» **GOAL OF THE EXERCISE**
Using the data below, copy out all lines with the word "failedWithSession".

☆ ☆ ☆ ☆

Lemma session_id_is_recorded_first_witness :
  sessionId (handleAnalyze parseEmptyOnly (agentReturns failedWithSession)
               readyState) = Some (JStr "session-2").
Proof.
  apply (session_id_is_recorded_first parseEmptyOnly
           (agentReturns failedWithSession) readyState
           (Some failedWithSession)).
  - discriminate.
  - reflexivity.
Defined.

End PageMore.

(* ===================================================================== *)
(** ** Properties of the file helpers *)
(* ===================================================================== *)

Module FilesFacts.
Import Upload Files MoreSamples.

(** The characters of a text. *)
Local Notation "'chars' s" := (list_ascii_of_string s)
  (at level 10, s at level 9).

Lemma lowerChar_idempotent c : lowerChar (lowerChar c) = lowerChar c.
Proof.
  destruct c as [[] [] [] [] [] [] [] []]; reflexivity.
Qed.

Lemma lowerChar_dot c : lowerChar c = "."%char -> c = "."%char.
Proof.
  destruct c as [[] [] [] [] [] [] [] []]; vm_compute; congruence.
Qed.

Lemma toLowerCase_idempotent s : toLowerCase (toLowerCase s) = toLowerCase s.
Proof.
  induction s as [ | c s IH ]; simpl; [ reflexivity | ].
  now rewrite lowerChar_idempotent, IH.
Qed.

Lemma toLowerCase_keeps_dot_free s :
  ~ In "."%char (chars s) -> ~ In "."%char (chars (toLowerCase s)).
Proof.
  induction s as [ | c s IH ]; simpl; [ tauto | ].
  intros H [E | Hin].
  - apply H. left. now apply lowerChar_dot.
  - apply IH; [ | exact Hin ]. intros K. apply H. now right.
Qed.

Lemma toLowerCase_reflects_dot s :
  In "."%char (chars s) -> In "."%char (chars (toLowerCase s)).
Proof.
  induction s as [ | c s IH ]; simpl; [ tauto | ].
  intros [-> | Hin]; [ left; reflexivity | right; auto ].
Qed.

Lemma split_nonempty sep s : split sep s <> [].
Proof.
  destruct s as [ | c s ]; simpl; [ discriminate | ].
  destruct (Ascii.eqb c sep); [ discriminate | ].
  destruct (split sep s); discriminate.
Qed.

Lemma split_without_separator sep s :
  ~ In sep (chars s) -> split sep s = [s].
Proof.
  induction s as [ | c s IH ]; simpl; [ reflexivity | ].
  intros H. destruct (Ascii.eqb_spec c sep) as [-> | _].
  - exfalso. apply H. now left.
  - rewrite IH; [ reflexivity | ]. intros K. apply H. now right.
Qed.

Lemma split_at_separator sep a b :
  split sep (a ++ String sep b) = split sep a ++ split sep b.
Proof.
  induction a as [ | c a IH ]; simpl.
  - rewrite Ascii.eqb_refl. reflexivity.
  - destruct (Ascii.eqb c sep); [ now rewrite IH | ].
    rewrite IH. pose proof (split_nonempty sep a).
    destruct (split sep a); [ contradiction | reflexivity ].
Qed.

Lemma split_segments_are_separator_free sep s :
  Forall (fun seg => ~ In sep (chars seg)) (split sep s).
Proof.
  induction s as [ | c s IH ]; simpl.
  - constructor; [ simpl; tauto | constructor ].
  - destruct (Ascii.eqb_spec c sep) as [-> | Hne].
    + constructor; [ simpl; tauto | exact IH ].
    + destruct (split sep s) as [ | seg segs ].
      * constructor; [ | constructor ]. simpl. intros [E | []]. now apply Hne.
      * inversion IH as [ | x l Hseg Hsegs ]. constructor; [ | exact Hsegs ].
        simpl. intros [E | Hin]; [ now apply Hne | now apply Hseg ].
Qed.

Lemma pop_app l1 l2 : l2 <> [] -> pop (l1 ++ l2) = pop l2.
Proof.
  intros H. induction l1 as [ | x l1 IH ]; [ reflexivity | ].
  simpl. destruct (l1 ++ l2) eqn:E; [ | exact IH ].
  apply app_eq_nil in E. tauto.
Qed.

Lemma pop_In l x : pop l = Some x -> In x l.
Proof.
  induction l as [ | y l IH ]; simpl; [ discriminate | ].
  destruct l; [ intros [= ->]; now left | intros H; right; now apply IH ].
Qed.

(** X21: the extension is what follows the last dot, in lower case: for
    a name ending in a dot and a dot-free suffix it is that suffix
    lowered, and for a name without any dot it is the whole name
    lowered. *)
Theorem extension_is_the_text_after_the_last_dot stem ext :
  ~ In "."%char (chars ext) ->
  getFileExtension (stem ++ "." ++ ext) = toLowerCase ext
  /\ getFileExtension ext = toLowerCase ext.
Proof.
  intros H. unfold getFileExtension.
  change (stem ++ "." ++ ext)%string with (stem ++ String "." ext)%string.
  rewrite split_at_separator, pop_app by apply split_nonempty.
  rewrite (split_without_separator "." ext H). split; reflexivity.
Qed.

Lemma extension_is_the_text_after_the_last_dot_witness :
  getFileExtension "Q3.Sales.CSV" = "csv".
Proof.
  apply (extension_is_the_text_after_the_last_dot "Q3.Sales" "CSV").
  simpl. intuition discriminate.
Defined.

☆ ☆ ☆ ☆

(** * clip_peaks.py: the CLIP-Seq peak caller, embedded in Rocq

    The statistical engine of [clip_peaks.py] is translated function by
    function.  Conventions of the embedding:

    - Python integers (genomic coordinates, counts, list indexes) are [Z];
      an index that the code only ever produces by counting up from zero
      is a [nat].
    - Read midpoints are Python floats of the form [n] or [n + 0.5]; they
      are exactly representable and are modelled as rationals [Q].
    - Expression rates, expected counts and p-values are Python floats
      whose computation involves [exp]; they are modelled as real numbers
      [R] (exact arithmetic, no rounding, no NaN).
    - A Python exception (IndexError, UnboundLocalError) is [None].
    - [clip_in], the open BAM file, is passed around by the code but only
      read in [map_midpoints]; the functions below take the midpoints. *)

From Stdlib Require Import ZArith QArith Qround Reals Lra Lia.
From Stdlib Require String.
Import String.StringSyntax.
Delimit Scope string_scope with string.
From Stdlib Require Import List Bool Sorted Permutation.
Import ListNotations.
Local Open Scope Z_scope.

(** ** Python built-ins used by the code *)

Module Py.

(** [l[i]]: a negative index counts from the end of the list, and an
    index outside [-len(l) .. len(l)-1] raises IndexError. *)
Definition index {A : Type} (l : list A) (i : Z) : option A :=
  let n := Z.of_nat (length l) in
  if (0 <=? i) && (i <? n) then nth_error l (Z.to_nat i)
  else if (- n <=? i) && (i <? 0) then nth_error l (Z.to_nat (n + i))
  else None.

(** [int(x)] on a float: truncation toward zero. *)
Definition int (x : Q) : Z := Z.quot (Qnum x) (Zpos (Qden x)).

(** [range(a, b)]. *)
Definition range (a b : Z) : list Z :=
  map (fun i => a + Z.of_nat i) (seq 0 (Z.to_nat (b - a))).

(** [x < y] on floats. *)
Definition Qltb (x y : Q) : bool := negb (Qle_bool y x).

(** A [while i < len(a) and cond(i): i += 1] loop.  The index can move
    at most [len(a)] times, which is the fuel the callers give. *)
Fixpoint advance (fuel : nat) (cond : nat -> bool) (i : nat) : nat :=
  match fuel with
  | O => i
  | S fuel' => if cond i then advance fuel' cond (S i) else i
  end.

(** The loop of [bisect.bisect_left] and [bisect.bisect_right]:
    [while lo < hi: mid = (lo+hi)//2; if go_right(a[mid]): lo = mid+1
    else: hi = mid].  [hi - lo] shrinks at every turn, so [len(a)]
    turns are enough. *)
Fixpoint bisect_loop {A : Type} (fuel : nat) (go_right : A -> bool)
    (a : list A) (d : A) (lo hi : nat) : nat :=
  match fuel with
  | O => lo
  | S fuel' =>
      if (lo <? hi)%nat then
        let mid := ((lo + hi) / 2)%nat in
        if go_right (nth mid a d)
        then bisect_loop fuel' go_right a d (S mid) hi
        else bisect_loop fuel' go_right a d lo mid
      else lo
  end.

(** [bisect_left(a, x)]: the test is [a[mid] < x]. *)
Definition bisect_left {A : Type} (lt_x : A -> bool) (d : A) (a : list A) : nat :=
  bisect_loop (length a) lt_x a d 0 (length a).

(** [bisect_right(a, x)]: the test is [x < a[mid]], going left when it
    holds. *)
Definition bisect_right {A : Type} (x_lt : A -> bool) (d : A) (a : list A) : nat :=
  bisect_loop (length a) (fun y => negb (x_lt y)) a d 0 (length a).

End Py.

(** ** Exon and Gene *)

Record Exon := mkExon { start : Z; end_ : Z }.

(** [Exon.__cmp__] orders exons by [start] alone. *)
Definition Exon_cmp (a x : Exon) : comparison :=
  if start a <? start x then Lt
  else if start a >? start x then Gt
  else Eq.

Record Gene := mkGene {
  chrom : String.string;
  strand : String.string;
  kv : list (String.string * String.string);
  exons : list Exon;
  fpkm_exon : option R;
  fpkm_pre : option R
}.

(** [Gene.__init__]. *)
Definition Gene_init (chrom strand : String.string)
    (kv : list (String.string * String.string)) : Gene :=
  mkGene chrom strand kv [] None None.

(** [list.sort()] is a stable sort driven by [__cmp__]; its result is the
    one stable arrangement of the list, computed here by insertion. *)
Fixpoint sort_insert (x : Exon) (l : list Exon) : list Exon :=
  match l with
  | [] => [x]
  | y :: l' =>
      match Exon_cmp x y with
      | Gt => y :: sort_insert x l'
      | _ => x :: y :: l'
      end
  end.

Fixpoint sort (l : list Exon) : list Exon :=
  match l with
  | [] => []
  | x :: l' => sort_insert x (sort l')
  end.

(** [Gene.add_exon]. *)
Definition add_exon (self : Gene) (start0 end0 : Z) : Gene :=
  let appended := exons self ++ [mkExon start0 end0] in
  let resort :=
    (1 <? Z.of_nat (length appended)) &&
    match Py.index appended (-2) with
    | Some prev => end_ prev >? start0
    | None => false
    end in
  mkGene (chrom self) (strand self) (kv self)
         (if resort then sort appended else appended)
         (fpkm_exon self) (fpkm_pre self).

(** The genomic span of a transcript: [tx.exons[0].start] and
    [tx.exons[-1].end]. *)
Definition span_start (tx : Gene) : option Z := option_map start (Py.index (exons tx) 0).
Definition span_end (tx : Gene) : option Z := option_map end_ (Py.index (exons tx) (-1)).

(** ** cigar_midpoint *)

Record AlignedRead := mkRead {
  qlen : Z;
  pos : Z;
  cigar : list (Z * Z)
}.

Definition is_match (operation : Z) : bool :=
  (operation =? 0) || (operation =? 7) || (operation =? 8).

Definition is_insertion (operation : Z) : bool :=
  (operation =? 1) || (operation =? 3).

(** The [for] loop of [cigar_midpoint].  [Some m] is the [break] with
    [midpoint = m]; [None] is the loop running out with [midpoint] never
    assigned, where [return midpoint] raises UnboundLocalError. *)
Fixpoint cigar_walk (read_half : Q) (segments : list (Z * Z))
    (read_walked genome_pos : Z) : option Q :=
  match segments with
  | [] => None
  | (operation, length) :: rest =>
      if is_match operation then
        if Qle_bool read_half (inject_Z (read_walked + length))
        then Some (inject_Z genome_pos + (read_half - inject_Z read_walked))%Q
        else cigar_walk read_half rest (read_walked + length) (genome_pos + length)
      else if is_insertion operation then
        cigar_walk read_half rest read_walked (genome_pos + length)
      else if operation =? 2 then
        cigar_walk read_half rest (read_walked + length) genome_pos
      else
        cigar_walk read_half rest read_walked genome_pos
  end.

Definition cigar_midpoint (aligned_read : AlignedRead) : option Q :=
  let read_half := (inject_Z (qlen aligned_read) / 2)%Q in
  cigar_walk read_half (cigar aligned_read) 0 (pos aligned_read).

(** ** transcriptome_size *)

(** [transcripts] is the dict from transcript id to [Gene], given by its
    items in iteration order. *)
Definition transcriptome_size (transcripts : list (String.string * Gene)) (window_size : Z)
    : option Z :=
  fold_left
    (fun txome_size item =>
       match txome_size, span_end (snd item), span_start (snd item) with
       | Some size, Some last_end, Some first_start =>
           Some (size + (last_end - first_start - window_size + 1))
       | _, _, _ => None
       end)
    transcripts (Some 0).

☆ ☆ ☆ ☆

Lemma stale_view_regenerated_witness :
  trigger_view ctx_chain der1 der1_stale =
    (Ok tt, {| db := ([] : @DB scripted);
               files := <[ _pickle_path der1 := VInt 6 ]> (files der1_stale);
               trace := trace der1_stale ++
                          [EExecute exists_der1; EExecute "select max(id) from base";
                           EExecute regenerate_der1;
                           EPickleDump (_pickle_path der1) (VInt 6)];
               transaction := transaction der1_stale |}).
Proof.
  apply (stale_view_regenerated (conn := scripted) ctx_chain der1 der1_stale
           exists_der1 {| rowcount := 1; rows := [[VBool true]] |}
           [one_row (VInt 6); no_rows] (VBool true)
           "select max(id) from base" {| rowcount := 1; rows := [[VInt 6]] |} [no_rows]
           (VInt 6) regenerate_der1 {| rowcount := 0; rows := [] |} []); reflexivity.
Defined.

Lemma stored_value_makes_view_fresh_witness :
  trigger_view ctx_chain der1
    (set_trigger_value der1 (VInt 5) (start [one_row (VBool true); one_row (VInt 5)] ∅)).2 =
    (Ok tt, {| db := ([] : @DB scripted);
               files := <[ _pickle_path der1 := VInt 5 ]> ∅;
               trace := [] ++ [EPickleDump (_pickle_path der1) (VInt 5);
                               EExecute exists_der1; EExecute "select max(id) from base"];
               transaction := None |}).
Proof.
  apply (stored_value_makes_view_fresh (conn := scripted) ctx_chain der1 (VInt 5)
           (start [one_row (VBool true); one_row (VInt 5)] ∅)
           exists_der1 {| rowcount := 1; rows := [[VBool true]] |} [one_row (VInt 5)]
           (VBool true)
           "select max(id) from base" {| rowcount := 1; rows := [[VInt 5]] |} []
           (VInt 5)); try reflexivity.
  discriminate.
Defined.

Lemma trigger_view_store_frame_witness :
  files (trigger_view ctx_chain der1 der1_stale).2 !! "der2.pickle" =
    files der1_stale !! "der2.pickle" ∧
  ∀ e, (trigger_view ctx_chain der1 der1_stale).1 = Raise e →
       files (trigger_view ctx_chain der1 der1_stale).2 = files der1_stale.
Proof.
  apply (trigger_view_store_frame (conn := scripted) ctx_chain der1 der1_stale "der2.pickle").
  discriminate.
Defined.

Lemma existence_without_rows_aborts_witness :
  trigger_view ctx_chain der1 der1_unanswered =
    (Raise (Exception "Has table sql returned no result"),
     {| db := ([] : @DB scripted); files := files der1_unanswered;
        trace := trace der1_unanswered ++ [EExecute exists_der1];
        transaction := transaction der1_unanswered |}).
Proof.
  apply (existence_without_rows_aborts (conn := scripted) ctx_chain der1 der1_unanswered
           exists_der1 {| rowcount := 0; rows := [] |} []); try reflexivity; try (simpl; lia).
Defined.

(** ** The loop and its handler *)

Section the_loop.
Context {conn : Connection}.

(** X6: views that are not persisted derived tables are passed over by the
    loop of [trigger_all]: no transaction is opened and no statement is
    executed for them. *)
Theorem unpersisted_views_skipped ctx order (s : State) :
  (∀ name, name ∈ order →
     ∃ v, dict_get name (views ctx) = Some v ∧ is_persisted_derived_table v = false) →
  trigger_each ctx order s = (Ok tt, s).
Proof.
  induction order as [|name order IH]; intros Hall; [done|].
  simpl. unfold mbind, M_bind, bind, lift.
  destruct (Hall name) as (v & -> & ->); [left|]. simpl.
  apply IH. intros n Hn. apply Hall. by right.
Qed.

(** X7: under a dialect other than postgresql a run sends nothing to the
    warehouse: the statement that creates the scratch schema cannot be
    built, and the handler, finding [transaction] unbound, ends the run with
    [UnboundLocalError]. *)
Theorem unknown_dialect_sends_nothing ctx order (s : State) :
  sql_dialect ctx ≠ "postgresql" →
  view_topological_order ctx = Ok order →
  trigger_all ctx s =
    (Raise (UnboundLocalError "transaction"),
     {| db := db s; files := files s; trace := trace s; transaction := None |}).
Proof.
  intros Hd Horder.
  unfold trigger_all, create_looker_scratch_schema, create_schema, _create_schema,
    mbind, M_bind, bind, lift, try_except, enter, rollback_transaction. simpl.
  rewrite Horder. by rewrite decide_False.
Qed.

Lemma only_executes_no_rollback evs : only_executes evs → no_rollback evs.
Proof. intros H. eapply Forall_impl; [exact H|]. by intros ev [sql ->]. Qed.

☆ ☆ ☆ ☆

» **SOLUTION FOR THIS TASK**
  sessionId (handleAnalyze parseEmptyOnly (agentReturns failedWithSession)
           (agentReturns failedWithSession) readyState
           (Some failedWithSession)).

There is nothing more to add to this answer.